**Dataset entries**
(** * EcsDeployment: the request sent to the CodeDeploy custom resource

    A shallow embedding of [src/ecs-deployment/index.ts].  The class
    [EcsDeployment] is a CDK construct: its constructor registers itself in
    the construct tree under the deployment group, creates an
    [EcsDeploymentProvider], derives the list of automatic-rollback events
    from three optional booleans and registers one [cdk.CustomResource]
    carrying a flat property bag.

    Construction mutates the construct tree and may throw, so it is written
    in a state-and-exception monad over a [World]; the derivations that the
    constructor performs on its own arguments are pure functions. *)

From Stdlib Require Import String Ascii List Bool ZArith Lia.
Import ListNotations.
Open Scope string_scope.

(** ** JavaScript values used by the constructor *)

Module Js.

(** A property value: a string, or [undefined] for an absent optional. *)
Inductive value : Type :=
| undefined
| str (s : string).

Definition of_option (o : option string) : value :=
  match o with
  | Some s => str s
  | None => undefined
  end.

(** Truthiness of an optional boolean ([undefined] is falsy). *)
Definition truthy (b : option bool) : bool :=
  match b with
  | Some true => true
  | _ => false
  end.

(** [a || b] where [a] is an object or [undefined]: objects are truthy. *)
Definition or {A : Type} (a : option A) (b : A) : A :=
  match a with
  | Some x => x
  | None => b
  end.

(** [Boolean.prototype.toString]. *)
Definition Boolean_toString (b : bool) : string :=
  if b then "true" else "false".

**About this task**
Begin with the line that contains "Some x => x" and end with the last line of the records; set down every line in that span exactly, and nothing else.

**Task answer**
  | Some x => x
  | None => b
  end.

(** [Boolean.prototype.toString]. *)
Definition Boolean_toString (b : bool) : string :=
  if b then "true" else "false".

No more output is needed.